Segment Start: Exercise materials

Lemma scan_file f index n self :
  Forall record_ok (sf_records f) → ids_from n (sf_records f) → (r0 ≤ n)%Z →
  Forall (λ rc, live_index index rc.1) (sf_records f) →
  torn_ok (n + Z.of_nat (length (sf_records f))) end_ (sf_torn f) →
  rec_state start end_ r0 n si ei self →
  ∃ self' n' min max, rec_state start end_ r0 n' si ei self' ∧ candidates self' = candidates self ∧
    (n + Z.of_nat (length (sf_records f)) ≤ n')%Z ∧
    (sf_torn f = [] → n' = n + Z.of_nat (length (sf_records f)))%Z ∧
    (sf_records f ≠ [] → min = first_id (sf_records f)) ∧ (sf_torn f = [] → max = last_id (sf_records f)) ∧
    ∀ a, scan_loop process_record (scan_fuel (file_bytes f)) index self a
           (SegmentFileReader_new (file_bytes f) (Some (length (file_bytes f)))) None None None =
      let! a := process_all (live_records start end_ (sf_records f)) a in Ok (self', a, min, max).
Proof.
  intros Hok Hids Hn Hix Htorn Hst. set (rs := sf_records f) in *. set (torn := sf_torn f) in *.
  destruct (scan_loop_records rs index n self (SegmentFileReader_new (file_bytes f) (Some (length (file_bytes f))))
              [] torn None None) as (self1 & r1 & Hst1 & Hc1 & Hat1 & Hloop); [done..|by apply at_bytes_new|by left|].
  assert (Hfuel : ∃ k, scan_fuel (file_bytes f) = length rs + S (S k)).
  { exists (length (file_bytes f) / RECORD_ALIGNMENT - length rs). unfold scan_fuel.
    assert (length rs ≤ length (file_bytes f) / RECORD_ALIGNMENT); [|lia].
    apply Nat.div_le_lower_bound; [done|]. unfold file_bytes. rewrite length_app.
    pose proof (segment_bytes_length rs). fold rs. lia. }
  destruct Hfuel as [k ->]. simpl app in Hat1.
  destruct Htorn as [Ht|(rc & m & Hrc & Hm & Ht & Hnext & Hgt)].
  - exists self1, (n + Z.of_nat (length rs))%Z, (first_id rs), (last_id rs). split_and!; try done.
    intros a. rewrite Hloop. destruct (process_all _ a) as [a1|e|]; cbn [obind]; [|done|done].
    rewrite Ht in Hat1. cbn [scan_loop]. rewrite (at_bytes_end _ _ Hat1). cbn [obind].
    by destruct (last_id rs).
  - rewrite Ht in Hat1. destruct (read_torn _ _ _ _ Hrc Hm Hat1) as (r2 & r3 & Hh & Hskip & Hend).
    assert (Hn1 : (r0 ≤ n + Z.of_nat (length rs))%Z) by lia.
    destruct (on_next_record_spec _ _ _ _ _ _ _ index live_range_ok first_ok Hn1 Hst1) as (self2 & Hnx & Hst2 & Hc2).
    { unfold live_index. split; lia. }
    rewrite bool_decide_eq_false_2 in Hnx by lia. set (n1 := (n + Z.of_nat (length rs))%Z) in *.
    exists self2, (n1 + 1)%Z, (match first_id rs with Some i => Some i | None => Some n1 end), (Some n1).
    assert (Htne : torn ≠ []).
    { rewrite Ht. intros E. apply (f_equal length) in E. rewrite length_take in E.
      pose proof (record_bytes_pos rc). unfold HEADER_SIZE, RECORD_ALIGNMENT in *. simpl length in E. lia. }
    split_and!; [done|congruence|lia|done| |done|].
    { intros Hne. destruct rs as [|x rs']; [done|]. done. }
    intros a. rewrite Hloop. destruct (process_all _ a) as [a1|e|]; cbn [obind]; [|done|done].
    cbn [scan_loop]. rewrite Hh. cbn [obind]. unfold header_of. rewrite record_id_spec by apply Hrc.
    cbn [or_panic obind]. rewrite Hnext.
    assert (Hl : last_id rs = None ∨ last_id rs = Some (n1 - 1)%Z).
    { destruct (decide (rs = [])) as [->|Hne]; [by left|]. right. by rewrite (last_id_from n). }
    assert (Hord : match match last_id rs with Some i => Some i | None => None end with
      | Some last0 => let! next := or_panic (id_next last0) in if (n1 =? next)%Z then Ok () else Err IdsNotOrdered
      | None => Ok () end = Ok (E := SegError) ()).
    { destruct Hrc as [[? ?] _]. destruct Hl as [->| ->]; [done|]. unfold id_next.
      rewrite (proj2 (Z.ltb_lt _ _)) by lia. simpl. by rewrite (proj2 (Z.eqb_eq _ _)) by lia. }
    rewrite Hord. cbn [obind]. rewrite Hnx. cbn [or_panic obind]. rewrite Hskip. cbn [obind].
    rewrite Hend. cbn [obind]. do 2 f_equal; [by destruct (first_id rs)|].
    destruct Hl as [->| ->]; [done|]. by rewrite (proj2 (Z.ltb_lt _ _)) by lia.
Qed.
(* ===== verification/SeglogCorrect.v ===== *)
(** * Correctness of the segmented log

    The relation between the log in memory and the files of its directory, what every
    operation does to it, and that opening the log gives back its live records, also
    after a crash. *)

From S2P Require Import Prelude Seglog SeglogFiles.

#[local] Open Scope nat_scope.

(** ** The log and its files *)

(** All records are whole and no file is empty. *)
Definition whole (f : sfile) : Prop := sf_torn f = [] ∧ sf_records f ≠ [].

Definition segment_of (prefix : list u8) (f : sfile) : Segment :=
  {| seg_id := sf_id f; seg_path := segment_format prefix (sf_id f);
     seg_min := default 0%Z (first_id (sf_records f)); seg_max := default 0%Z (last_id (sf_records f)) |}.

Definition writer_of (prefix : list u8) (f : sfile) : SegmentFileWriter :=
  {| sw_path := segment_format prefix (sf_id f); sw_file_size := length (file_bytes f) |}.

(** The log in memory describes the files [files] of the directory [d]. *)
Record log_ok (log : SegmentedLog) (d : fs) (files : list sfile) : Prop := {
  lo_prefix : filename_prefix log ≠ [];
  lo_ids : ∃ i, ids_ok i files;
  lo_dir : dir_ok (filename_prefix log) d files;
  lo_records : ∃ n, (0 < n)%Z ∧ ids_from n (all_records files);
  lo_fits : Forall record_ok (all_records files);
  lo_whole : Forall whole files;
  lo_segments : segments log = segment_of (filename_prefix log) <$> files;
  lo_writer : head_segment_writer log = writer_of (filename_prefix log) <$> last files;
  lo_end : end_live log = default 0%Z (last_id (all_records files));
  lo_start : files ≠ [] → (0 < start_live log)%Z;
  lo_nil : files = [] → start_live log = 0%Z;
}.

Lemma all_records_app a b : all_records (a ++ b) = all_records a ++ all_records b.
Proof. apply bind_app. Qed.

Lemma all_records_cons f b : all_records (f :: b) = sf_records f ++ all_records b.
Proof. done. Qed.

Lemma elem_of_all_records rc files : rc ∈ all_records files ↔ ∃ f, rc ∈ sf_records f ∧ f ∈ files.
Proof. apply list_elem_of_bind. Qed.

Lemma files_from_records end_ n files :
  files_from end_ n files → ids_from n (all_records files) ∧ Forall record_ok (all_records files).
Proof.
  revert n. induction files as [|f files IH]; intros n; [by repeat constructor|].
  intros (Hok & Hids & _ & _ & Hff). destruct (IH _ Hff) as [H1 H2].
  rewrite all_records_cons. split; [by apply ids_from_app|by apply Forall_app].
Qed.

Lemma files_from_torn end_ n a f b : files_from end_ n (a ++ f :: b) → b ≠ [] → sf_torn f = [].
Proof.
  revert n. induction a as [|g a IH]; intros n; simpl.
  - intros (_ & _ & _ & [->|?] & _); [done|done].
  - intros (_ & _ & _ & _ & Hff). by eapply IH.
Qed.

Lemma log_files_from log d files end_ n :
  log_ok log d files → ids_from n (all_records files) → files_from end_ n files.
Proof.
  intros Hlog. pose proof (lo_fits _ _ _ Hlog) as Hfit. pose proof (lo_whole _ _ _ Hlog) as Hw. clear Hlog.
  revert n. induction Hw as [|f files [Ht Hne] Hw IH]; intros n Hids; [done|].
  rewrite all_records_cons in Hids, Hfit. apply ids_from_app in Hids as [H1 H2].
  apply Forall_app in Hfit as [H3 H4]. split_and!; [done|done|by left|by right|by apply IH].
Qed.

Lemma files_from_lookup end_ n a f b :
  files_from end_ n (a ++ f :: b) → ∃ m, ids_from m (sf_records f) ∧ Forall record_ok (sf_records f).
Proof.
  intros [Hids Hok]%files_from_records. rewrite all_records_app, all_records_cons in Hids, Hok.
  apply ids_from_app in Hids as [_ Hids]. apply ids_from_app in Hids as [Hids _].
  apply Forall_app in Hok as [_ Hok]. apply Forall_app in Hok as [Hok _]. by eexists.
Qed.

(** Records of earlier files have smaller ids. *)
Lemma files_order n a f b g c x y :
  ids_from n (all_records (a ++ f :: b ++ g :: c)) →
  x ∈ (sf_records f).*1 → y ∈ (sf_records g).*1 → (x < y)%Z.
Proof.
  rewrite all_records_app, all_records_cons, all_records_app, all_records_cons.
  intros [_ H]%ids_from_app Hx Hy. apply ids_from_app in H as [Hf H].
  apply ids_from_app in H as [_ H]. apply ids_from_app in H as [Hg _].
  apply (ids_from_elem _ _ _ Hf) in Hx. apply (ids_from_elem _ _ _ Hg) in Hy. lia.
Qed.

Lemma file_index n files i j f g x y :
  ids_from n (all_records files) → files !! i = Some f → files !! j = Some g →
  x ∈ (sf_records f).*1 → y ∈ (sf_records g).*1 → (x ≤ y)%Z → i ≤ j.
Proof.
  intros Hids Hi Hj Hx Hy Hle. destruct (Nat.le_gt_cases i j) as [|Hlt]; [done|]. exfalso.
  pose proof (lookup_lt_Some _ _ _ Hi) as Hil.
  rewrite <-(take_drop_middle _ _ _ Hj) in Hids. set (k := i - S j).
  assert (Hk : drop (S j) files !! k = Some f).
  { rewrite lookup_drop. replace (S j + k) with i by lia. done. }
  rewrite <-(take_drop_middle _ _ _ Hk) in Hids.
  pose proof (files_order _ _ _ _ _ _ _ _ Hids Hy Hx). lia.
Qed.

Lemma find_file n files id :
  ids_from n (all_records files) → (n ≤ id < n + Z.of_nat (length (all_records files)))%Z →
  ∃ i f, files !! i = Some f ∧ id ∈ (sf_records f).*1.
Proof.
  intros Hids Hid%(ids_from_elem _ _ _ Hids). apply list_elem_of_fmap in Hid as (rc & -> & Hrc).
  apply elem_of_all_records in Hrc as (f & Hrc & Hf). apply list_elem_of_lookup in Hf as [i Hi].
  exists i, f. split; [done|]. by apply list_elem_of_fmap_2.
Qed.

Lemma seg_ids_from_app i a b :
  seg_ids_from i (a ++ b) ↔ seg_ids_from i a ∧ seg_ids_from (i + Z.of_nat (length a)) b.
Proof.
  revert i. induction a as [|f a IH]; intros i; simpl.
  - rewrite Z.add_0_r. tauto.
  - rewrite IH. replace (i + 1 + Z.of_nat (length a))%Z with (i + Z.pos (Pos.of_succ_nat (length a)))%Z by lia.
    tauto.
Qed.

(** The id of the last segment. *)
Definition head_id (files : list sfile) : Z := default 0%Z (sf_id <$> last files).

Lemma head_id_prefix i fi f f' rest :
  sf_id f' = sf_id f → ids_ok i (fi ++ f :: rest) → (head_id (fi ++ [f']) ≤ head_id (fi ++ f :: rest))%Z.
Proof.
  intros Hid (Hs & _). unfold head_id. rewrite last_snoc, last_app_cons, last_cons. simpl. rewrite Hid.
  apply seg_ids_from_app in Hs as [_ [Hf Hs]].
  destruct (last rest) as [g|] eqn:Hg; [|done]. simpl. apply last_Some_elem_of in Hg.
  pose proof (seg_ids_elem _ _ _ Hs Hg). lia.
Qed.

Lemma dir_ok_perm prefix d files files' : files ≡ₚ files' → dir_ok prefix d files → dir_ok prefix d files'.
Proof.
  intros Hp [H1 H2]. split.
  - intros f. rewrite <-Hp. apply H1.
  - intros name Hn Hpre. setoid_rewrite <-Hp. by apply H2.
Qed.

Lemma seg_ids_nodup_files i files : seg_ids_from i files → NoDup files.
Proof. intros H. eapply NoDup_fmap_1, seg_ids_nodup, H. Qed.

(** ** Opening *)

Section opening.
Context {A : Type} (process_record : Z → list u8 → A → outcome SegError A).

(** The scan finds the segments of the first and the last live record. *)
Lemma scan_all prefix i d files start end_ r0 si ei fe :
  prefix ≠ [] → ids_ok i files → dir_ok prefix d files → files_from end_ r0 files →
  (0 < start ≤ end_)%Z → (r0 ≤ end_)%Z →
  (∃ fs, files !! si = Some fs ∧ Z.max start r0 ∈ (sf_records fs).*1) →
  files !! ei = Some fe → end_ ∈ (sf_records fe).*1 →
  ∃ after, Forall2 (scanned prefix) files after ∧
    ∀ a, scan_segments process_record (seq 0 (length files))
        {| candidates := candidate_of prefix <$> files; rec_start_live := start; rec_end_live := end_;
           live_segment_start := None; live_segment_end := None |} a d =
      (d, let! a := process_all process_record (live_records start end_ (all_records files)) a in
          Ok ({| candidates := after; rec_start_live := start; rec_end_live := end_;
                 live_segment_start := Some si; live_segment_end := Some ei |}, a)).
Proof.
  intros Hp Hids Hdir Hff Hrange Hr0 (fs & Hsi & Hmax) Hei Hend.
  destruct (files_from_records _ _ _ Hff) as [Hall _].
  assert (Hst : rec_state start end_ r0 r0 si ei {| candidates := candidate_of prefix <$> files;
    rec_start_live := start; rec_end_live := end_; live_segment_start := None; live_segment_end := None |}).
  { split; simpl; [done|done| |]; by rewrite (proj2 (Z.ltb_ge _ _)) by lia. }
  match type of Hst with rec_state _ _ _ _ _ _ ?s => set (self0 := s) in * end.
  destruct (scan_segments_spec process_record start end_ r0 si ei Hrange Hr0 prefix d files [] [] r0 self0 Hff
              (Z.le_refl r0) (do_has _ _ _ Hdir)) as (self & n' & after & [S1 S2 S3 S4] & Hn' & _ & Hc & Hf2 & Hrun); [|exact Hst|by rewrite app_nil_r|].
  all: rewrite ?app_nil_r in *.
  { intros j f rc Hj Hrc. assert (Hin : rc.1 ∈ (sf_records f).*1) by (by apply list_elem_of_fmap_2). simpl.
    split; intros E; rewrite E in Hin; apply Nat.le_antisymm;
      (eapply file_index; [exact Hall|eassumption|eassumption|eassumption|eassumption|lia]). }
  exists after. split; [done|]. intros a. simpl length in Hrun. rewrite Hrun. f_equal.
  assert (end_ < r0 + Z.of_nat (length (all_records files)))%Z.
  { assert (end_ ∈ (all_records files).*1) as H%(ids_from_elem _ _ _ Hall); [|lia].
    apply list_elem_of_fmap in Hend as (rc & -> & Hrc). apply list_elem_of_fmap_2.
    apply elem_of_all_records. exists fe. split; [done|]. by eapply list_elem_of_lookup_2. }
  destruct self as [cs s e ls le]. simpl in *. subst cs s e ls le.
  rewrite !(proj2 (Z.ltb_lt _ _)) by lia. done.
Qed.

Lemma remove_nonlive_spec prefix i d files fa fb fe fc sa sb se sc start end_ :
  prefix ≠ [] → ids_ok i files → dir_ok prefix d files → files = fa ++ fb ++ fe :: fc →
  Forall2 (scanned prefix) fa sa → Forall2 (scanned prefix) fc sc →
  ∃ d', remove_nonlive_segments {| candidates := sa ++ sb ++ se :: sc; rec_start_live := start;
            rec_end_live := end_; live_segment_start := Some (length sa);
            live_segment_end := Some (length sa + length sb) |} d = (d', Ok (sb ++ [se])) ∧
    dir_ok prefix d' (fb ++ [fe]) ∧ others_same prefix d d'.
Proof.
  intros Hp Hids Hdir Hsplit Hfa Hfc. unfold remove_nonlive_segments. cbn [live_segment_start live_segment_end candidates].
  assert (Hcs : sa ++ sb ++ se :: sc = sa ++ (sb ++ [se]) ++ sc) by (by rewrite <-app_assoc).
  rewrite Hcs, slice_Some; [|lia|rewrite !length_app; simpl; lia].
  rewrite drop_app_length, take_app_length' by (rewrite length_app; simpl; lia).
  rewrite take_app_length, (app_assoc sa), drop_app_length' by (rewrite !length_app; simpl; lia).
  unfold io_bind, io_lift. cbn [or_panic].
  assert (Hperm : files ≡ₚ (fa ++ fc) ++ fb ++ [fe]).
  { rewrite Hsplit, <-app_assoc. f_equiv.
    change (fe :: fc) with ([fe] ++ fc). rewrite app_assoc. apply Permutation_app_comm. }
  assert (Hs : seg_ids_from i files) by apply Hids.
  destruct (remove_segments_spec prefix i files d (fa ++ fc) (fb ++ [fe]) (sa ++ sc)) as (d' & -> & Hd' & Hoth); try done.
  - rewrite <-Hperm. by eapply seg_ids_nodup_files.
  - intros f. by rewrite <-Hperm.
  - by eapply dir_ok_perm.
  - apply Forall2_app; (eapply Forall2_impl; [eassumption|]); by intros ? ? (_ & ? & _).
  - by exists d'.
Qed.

Segment End: Exercise materials

◆ Your objective
Reproduce each line of the entries above from the one containing "- apply Forall2_app;" through the last, exactly, and no other line.

◆ Problem solution
  - apply Forall2_app; (eapply Forall2_impl; [eassumption|]); by intros ? ? (_ & ? & _).
  - by exists d'.
Qed.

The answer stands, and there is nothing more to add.